Work to complete:
Every line from the one with "(** The locals" to the one with "EReadText (file : string)", including those two, is to be copied exactly; all other lines of the entries below are left out.

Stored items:
::::::::

(** * ainedit: the [alice ain edit] command

    A shallow embedding of [src/ainedit/ainedit.c]: the version parser
    [parse_version] over checked 3-byte buffers, the bounded input queue
    [push_input], and the driver [command_ain_edit] with its external
    collaborators (container reader and writer, assembler, compiler,
    mergers, transcoder, project builder) taken as an interface. *)

From Stdlib Require Import ZArith Lia Ascii String.
From stdpp Require Import base list strings.

Local Open Scope Z_scope.

(** ** Outcome of a piece of C code that can run into undefined behaviour *)

Inductive exec (A : Type) : Type :=
  | Undefined : exec A
  | Returns (a : A) : exec A.
Arguments Undefined {A}.
Arguments Returns {A} a.

Definition exec_bind {A B} (m : exec A) (k : A → exec B) : exec B :=
  match m with
  | Undefined => Undefined
  | Returns a => k a
  end.

Notation "x ←ᵤ m ;; k" := (exec_bind m (fun x => k))
  (at level 100, m at next level, right associativity, only parsing).

(** ** The C library functions used by [parse_version]

    A [const char *] is modelled by the characters stored from the pointer
    on; the end of the list reads as the terminator, and a NUL inside the
    list terminates the string early, as it does in C. *)

Module Libc.

Definition NUL : ascii := "000"%char.

Fixpoint strlen (s : list ascii) : nat :=
  match s with
  | [] => 0%nat
  | c :: r => if decide (c = NUL) then 0%nat else S (strlen r)
  end.

(** [strchr s c]: offset of the first [c] in the string, the terminator
    included; [None] is the NULL pointer. *)
Fixpoint strchr (s : list ascii) (c : ascii) : option nat :=
  match s with
  | [] => if decide (c = NUL) then Some 0%nat else None
  | x :: r =>
      if decide (x = c) then Some 0%nat
      else if decide (x = NUL) then None
      else S <$> strchr r c
  end.

(** A local [char buf[n]]: [n] cells, indeterminate until written. *)
Abbreviation buffer := (list (option ascii)).

Definition alloca (n : nat) : buffer := replicate n None.

(** [buf[i] = c]; a write outside the array is undefined. *)
Definition store (b : buffer) (i : nat) (c : ascii) : exec buffer :=
  if decide (i < length b)%nat then Returns (<[i := Some c]> b) else Undefined.

(** [strcpy(dst + i, src)]: the characters of [src] and its terminator. *)
Fixpoint strcpy_at (dst : buffer) (i : nat) (src : list ascii) : exec buffer :=
  match src with
  | [] => store dst i NUL
  | c :: r =>
      if decide (c = NUL) then store dst i NUL
      else d ←ᵤ store dst i c ;; strcpy_at d (S i) r
  end.

Definition strcpy (dst : buffer) (src : list ascii) : exec buffer :=
  strcpy_at dst 0 src.

(** [strncpy(dst + i, src, n)]: exactly [n] bytes are written, the tail
    padded with NUL when [src] is shorter; no terminator is added when
    [src] has [n] characters or more. *)
Fixpoint strncpy_at (dst : buffer) (i : nat) (src : list ascii) (n : nat)
  : exec buffer :=
  match n with
  | O => Returns dst
  | S n' =>
      match src with
      | [] => d ←ᵤ store dst i NUL ;; strncpy_at d (S i) [] n'
      | c :: r =>
          if decide (c = NUL)
          then d ←ᵤ store dst i NUL ;; strncpy_at d (S i) [] n'
          else d ←ᵤ store dst i c ;; strncpy_at d (S i) r n'
      end
  end.

Definition strncpy (dst : buffer) (src : list ascii) (n : nat) : exec buffer :=
  strncpy_at dst 0 src n.

(** Reading the string held by a buffer: running off the array or into an
    indeterminate cell before the terminator is undefined. *)
Fixpoint load_string (b : buffer) : exec (list ascii) :=
  match b with
  | [] => Undefined
  | None :: _ => Undefined
  | Some c :: r =>
      if decide (c = NUL) then Returns []
      else s ←ᵤ load_string r ;; Returns (c :: s)
  end.

Definition isspace (c : ascii) : bool :=
  let n := nat_of_ascii c in
  ((n =? 32) || ((9 <=? n) && (n <=? 13)))%nat.

Definition isdigit (c : ascii) : bool :=
  let n := nat_of_ascii c in ((48 <=? n) && (n <=? 57))%nat.

Definition digit_value (c : ascii) : Z := Z.of_nat (nat_of_ascii c - 48).

Fixpoint skip_spaces (s : list ascii) : list ascii :=
  match s with
  | c :: r => if isspace c then skip_spaces r else s
  | [] => []
  end.

Fixpoint atoi_digits (acc : Z) (s : list ascii) : Z :=
  match s with
  | c :: r => if isdigit c then atoi_digits (10 * acc + digit_value c) r else acc
  | [] => acc
  end.

(** [atoi] as ISO C gives it (strtol in base 10): leading white space, an
    optional sign, then the longest run of digits; 0 when there is none.
    The value is not wrapped to [int]: [parse_version] only passes strings
    of at most two characters. *)
Definition atoi (s : list ascii) : Z :=
  match skip_spaces s with
  | c :: r =>
      if decide (c = "-"%char) then - atoi_digits 0 r
      else if decide (c = "+"%char) then atoi_digits 0 r
      else atoi_digits 0 (c :: r)
  | [] => 0
  end.

Definition atoi_buf (b : buffer) : exec Z :=
  s ←ᵤ load_string b ;; Returns (atoi s).

End Libc.

Import Libc.

(** ** [parse_version] (ainedit.c, lines 45-69)

    [Returns None] is the C function returning [false], [Returns (Some
    (major, minor))] is [true] with both out-parameters written. *)

Definition parse_version (str : list ascii) : exec (option (Z * Z)) :=
  let major_str := alloca 3 in
  let minor_str := alloca 3 in
  match strchr str "."%char with
  | Some dot =>
      if decide (2 < dot)%nat then Returns None
      else if decide (2 < strlen (drop (S dot) str))%nat then Returns None
      else
        major_str ←ᵤ strncpy major_str str dot ;;
        major_str ←ᵤ store major_str dot NUL ;;
        minor_str ←ᵤ strcpy minor_str (drop (S dot) str) ;;
        major ←ᵤ atoi_buf major_str ;;
        minor ←ᵤ atoi_buf minor_str ;;
        Returns (Some (major, minor))
  | None =>
      if decide (2 < strlen str)%nat then Returns None
      else
        major_str ←ᵤ strcpy major_str str ;;
        minor_str ←ᵤ strcpy minor_str ["0"%char] ;;
        major ←ᵤ atoi_buf major_str ;;
        minor ←ᵤ atoi_buf minor_str ;;
        Returns (Some (major, minor))
  end.

Definition version_text (s : string) : list ascii := list_ascii_of_string s.

(** The characters of a string, terminator excluded. *)
Definition chars (s : list ascii) : list ascii := take (strlen s) s.

(** ** The external collaborators *)

(** Modelled from the spec: the container reader and writer, the
    assembler, the compiler, the two mergers, the transcoder, the
    member-function resolver and the project builder are called by
    ainedit.c but defined elsewhere; they are taken as an interface, with
    the contracts of the specification's external interfaces.  The image
    behind the [struct ain *] is threaded as a value.  A collaborator that
    reports an error does so by terminating the process: [None] or [false]
    below.  The resolver and the transcoder always return. *)

Class Collaborators := {
  ain : Type;
  (** the raw-mode bit of the assembler flags (ainedit.h) *)
  ASM_RAW : Z;
  ain_new : Z → Z → ain;
  (** [inl err] is the NULL result, with [*err] set *)
  ain_open : string → Z + ain;
  ain_strerror : Z → string;
  (** the second argument is the output encoding [conv_output_utf8] reads from *)
  ain_init_member_functions : ain → string → ain;
  (** from the current input encoding to the current output encoding *)
  ain_transcode : string → string → ain → ain;
  asm_assemble_jam : string → ain → Z → option ain;
  jaf_build : ain → list string → option ain;
  read_text : string → ain → option ain;
  read_declarations : string → ain → option ain;
  ain_write : string → ain → bool;
  pje_build : string → Z → Z → bool;
}.

(** ** Option codes (lines 32-43) and the short option letters *)

Definition LOPT_PROJECT : Z := 256.
Definition LOPT_CODE : Z := 257.
Definition LOPT_JAF : Z := 258.
Definition LOPT_JSON : Z := 259.
Definition LOPT_TEXT : Z := 260.
Definition LOPT_TRANSCODE : Z := 261.
Definition LOPT_OUTPUT : Z := 262.
Definition LOPT_RAW : Z := 263.
Definition LOPT_AIN_VERSION : Z := 264.
Definition LOPT_SILENT : Z := 265.

Definition chr (c : ascii) : Z := Z.of_nat (nat_of_ascii c).

(** [case 'x': case LOPT_X:] *)
Definition is_case (c : Z) (short : ascii) (long : Z) : bool :=
  (c =? chr short) || (c =? long).

(** ** The input queue (lines 71-84) *)

Inductive input_type : Type := IN_CODE | IN_JAF | IN_TEXT | IN_DECL.

Record input : Type := Input { type : input_type; filename : string }.

(** A slot of the zero-initialised static array: type 0 and a null file
    name, which is never read; the empty string stands for it. *)
Definition empty_slot : input := {| type := IN_CODE; filename := "" |}.

(** The locals of [command_ain_edit] that the option loop sets. *)
Record locals : Type := Locals {
  project_file : option string;
  output_file : option string;
  major_version : Z;
  minor_version : Z;
  transcode : bool;
  flags : Z;
}.

Definition locals0 : locals :=
  {| project_file := None; output_file := None;
     major_version := 4; minor_version := 0;
     transcode := false; flags := 0 |}.

Inductive fatal : Type :=
  | AliceError (msg : string)
  | UsageError (msg : string)
  | CollaboratorExit
  | UndefinedBehaviour.

Inductive result (A : Type) : Type :=
  | Done (a : A)
  | Fatal (e : fatal).
Arguments Done {A} a.
Arguments Fatal {A} e.

Section ainedit.
Context {C : Collaborators}.

(** What the run does that can be seen from outside, in order. *)
Inductive event : Type :=
  | EInitializeInstructions
  | EWarning (msg : string)
  | ENotice (msg : string)
  | EPjeBuild (project : string) (major minor : Z)
  | EAinNew (major minor : Z)
  | EAinOpen (path : string)
  | EInitMemberFunctions
  | ETranscode (from to : string)
  | EAssemble (file : string) (asm_flags : Z)
  | EJafBuild (file : string)
  | EReadText (file : string)
  | EReadDeclarations (file : string)
  | EAinWrite (path : string) (image : ain)
  | EAinFree.

(** The process state outside the function: the static queue, the
    encodings set through [set_input_encoding] and [set_output_encoding],
    [sys_silent], and the events so far. *)
Record globals : Type := Globals {
  inputs : list input;
  nr_inputs : Z;
  input_encoding : string;
  output_encoding : string;
  sys_silent : bool;
  log : list event;
}.

(** The state at process start: [inputs] has 256 slots. *)
Definition globals0 : globals :=
  {| inputs := replicate 256 empty_slot; nr_inputs := 0;
     input_encoding := ""; output_encoding := "";
     sys_silent := false; log := [] |}.

(** The first [nr_inputs] slots: the queued requests, oldest first. *)
Definition queue (g : globals) : list input :=
  take (Z.to_nat (nr_inputs g)) (inputs g).

(** *** State and error monad of the run *)

Definition M (A : Type) : Type := globals → globals * result A.

Definition ret {A} (a : A) : M A := λ g, (g, Done a).

Definition bind {A B} (m : M A) (k : A → M B) : M B := λ g,
  match m g with
  | (g', Done a) => k a g'
  | (g', Fatal e) => (g', Fatal e)
  end.

Definition abort {A} (e : fatal) : M A := λ g, (g, Fatal e).

(** The state after some more events. *)
Definition add_log (g : globals) (es : list event) : globals :=
  Globals (inputs g) (nr_inputs g) (input_encoding g) (output_encoding g)
          (sys_silent g) (log g ++ es).

Definition emit (e : event) : M unit := λ g, (add_log g [e], Done tt).

Definition when (b : bool) (m : M unit) : M unit := if b then m else ret tt.

(** Modelled from the spec: the diagnostics macros of alice.h and
    system4.h.  [ALICE_ERROR] and [USAGE_ERROR] print and terminate the run
    with a non-zero status, [WARNING] reports and goes on, [NOTICE] is a
    progress notice, suppressed by the silent flag. *)
Definition ALICE_ERROR {A} (msg : string) : M A := abort (AliceError msg).
Definition USAGE_ERROR {A} (msg : string) : M A := abort (UsageError msg).
Definition WARNING (msg : string) : M unit := emit (EWarning msg).
Definition NOTICE (msg : string) : M unit := λ g,
  if sys_silent g then (g, Done tt) else emit (ENotice msg) g.

Definition set_input_encoding (enc : string) : M unit := λ g,
  (Globals (inputs g) (nr_inputs g) enc (output_encoding g)
           (sys_silent g) (log g), Done tt).

Definition set_output_encoding (enc : string) : M unit := λ g,
  (Globals (inputs g) (nr_inputs g) (input_encoding g) enc
           (sys_silent g) (log g), Done tt).

Definition set_sys_silent (b : bool) : M unit := λ g,
  (Globals (inputs g) (nr_inputs g) (input_encoding g) (output_encoding g)
           b (log g), Done tt).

::::::::

Solution to the problem:
(** The locals of [command_ain_edit] that the option loop sets. *)
Record locals : Type := Locals {
  project_file : option string;
  output_file : option string;
  major_version : Z;
  minor_version : Z;
  transcode : bool;
  flags : Z;
}.

Definition locals0 : locals :=
  {| project_file := None; output_file := None;
     major_version := 4; minor_version := 0;
     transcode := false; flags := 0 |}.

Inductive fatal : Type :=
  | AliceError (msg : string)
  | UsageError (msg : string)
  | CollaboratorExit
  | UndefinedBehaviour.

Inductive result (A : Type) : Type :=
  | Done (a : A)
  | Fatal (e : fatal).
Arguments Done {A} a.
Arguments Fatal {A} e.

Section ainedit.
Context {C : Collaborators}.

(** What the run does that can be seen from outside, in order. *)
Inductive event : Type :=
  | EInitializeInstructions
  | EWarning (msg : string)
  | ENotice (msg : string)
  | EPjeBuild (project : string) (major minor : Z)
  | EAinNew (major minor : Z)
  | EAinOpen (path : string)
  | EInitMemberFunctions
  | ETranscode (from to : string)
  | EAssemble (file : string) (asm_flags : Z)
  | EJafBuild (file : string)
  | EReadText (file : string)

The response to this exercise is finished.